Opening only with a "hello" and stopping several songs in to ask the audience, "Are you ok?", she was clearly grappling with certain tools that performers develop over time, such as feeling comfort as an exposed body on stage, coping with monitor problems, knowing what to do with one's hands--and her naturally soft vocals, well-suited to studio balancing, at times reflected this in their pitch and volume. And yet, she's such an appealing, disarming presence, that the audience was clearly on her side, pulling for her to clear this hurdle and hone her live show.
Also on her side was the strength of her material, and her band -- the majority of the songs came from the upcoming Beck-written and produced album, an intricate, energetic set of synth- and percussion-heavy tracks that is more expansive and stage-conducive than Gainsbourg's 2006 release, "5:55." Gainsbourg's band boasted five solid musicians who clearly had her back, including an impressive blazer-clad guitarist named Nicole who switched frequently between multiple instruments and backing vocals. The set opened with title track "IRM," a dissonant, rhythmic track driven by an MRI-emulating tone, inspired by Gainsbourg's many hours in such a machine after a cerebral hemorrhage in 2007. During instrumental breaks in the song, Gainsbourg beat on a bongo by her side with drumsticks, possibly to clear some nerves--this seemed likely when she returned gratefully to the bongo during closing encore "Le Chat du Cafe des Artistes". Gainsbourg was clearly more at ease with certain songs than others--album single "Heaven Can Wait," originally a duet with Beck, was strong and energetic, while "In The End" allowed her to use her comfortable higher register and included supporting vocal effects.

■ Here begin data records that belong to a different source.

Lemma keeps_get_data {E} : keeps (E := E) get_data.
Proof. by intros w Hw. Qed.
Lemma keeps_get_store {E} : keeps (E := E) get_store.
Proof. by intros w Hw. Qed.
Lemma keeps_get_mem {E} : keeps (E := E) get_mem.
Proof. by intros w Hw. Qed.

Lemma keeps_draw {E} : (forall w seed, I w -> I (record w (Drew seed))) -> keeps (E := E) draw.
Proof. intros H w Hw. split; [|done]. by apply H. Qed.

Lemma keeps_one_call {X} (ok : request -> Prop) (m : eff M E2eRouteError.t X) :
  (forall w, wp o m (fun r w' => one_call ok o w r w') w) ->
  (forall w q a, I w -> ok q -> I (record w (Sent q a))) ->
  keeps m.
Proof.
  intros Hm HI w Hw. eapply wp_mono; [apply Hm|].
  intros r w' [[-> _]|(q & Hq & -> & _)]; split; auto.
Qed.
End Keeps.

Create HintDb effects.
#[export] Hint Resolve keeps_ret keeps_raise keeps_lift keeps_bind keeps_attempt keeps_with_err
  keeps_get_data keeps_get_store keeps_get_mem keeps_draw : effects.

(** ** Operations of the store *)

Section StoreMoves.
Context {J : Json} {U : UrlLib} {C : Crypto} {T : StateText} {A : Aead} {O : Olm} {M : Type}.
Implicit Types (w : world M).

(** An operation is a commit of one change, or it has nothing to do. *)
Definition commits (op : io_env -> disk -> Store.t -> Store.outcome)
    (change : Store.t -> StateData.t -> StateData.t) : Prop :=
  forall env d s,
    op env d s = Store.commit env d s (change s) \/
    op env d s = (d, s, Ok tt) /\ change s (Store.data s) = Store.data s.

(** The store after a change of its data, or as it was. *)
Definition moves (change : Store.t -> StateData.t -> StateData.t) w
    (r : result unit E2eStoreError.t) w' : Prop :=
  mem w' = mem w /\
  match r with
  | Ok _ =>
      store w' = Store.with_data (store w) (change (store w) (data_of w)) /\
      log w' = log w ++ [Saved (data_of w')]
  | Err _ => store w' = store w /\ log w' = log w ++ [NotSaved]
  end.

Lemma on_store_moves op change (o : outside) w :
  commits op change -> wp o (on_store op) (moves change w) w.
Proof.
  intros Hop. unfold wp, on_store, moves.
  destruct (Hop (io_of o (log w)) (files w) (store w)) as [->|[-> Hc]].
  - unfold Store.commit. destruct (seal _ _ _) as [raw|e]; [|done].
    by destruct (Store.writer _ _ _ _ _) as [d [u|e]].
  - rewrite Hc. by destruct w as [? [] ? ?].
Qed.

Lemma keeps_on_store (I : world M -> Prop) op change (o : outside) :
  commits op change ->
  (forall w r w', I w -> moves change w r w' -> I w') -> keeps o I (on_store op).
Proof.
  intros Hop HI w Hw. eapply wp_mono; [by apply on_store_moves|]. eauto.
Qed.

Ltac commits := intros env d s; first [by left | (right; split)].

Lemma commits_set_account a :
  commits (fun env d s => Store.set_account env d s a)
    (fun s => StateData.set_account (Some (account_pickle (Store.key s) a))).
Proof. commits. Qed.

Lemma commits_set_master_key a :
  commits (fun env d s => Store.set_master_key env d s a)
    (fun s => StateData.set_master (Some (account_pickle (Store.key s) a))).
Proof. commits. Qed.

Lemma commits_set_signed_list l :
  commits (fun env d s => Store.set_signed_list env d s l)
    (fun _ data => StateData.set_list (Some l) (StateData.list_pending data)
                     (StateData.list_migrated data) data).
Proof. commits. Qed.

Lemma commits_set_signed_list_pending l :
  commits (fun env d s => Store.set_signed_list_pending env d s l)
    (fun _ data => StateData.set_list (Some l) true (StateData.list_migrated data) data).
Proof. commits. Qed.

Lemma commits_set_published_list l :
  commits (fun env d s => Store.set_published_list env d s l)
    (fun _ data => StateData.set_list (Some l) false (StateData.list_migrated data) data).
Proof. commits. Qed.

Lemma commits_set_list_migrated :
  commits (fun env d s => Store.set_list_migrated env d s)
    (fun _ data => StateData.set_list (StateData.signed_list data) (StateData.list_pending data)
                     true data).
Proof.
  intros env d s. unfold Store.set_list_migrated.
  destruct (StateData.list_migrated (Store.data s)) eqn:H; [right|by left].
  split; [done|]. destruct (Store.data s). simpl in *. by rewrite H.
Qed.

Lemma commits_set_migrated_list l pending :
  commits (fun env d s => Store.set_migrated_list env d s l pending)
    (fun _ data => StateData.set_list (Some l) (StateData.list_pending data || pending) true data).
Proof. commits. Qed.

Lemma commits_clear_list_pending :
  commits (fun env d s => Store.clear_list_pending env d s)
    (fun _ data => StateData.set_list (StateData.signed_list data) false
                     (StateData.list_migrated data) data).
Proof.
  intros env d s. unfold Store.clear_list_pending.
  destruct (StateData.list_pending (Store.data s)) eqn:H; [by left|right].
  split; [done|]. destruct (Store.data s). simpl in *. by rewrite H.
Qed.

Lemma commits_set_device_certificate c :
  commits (fun env d s => Store.set_device_certificate env d s c)
    (fun _ => StateData.set_certificate (Some c)).
Proof. commits. Qed.

Lemma commits_set_trust trust :
  commits (fun env d s => Store.set_trust env d s trust) (fun _ => StateData.set_trust trust).
Proof. commits. Qed.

Before leaving the stage, Gainsbourg gracefully thanked the audience for coming, saying "this is my first time in New York, doing a live show, and I don't think I'll forget it." Someone in the audience also chose a fine moment to hand her a bouquet of flowers--unusual for a rock show, but surely appreciated. While there may be an argument to be made for focusing Gainsbourg's musical pursuits in the studio, it was clear that everyone present was happy to be in the same room with her, and will be routing for her to push through the live learning curve.